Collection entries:
+++
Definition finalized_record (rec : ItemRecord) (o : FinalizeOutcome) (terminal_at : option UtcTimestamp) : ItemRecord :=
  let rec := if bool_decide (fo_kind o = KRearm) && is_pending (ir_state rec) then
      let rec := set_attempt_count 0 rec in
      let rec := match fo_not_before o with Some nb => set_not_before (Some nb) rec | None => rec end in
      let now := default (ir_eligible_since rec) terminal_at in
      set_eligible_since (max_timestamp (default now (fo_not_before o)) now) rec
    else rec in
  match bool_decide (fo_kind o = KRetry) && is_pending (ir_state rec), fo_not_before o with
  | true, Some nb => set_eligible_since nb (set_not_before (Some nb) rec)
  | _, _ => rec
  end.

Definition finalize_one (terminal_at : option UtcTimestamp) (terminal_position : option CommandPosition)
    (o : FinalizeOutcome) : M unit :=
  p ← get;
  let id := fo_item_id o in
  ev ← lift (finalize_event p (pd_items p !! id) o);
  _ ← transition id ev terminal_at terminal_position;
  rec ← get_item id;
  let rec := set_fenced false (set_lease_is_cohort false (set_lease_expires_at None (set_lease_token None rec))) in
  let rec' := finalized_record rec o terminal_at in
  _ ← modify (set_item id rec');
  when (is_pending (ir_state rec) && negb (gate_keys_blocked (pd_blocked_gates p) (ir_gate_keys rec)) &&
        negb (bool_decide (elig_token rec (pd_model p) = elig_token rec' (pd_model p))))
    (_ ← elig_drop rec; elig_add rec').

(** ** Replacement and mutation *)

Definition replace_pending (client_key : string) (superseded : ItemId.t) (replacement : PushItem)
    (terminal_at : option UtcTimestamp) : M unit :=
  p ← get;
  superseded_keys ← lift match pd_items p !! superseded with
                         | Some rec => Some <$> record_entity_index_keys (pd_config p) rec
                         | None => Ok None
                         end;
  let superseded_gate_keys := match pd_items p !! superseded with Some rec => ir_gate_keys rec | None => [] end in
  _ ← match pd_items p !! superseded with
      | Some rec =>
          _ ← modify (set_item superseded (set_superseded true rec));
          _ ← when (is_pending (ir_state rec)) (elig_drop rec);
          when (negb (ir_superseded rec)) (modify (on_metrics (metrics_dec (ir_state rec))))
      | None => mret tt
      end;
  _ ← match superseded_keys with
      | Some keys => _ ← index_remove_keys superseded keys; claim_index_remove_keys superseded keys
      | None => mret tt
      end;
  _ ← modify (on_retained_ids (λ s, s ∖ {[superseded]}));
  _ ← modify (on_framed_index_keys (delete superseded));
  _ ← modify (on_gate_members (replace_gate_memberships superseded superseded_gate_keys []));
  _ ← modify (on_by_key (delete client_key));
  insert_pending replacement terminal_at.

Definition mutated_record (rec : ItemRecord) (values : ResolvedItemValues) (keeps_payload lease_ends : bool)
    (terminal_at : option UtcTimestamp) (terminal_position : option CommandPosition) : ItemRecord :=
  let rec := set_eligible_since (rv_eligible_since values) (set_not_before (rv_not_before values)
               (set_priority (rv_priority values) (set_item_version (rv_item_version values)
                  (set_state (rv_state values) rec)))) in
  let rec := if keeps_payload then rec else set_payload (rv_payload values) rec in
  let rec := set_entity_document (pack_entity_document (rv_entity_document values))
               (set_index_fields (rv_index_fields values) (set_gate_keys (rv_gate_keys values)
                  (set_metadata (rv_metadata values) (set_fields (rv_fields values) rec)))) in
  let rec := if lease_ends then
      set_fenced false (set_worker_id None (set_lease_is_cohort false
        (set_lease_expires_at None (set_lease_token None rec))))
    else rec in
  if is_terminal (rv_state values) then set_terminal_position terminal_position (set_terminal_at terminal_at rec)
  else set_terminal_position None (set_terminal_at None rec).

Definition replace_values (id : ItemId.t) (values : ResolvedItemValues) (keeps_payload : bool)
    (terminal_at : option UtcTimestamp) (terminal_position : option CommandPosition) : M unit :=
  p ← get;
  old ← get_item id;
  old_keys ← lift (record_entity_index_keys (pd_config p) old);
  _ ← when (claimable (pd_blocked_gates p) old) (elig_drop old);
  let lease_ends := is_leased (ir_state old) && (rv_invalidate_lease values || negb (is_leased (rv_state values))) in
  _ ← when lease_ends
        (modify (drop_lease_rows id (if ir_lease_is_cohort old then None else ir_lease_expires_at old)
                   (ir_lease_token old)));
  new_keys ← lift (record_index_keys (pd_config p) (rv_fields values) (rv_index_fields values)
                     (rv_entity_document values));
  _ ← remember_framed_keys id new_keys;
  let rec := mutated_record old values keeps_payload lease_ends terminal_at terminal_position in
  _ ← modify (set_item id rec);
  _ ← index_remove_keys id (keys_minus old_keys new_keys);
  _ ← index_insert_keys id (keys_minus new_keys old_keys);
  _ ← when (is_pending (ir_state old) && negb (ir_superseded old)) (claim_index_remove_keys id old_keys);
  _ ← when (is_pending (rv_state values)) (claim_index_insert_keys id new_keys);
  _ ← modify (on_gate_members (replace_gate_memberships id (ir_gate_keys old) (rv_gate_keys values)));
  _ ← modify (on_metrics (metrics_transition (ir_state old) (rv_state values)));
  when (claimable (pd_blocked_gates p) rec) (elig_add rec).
+++
WHAT THE TASK REQUIRES:
The required answer is the exact run of lines above starting at the line with "CommandPosition) : ItemRecord" and ending at the line with "(set_state (rv_state values)", with both ends present.

COMPLETED EXERCISE:
    (terminal_at : option UtcTimestamp) (terminal_position : option CommandPosition) : ItemRecord :=
  let rec := set_eligible_since (rv_eligible_since values) (set_not_before (rv_not_before values)
               (set_priority (rv_priority values) (set_item_version (rv_item_version values)
                  (set_state (rv_state values) rec)))) in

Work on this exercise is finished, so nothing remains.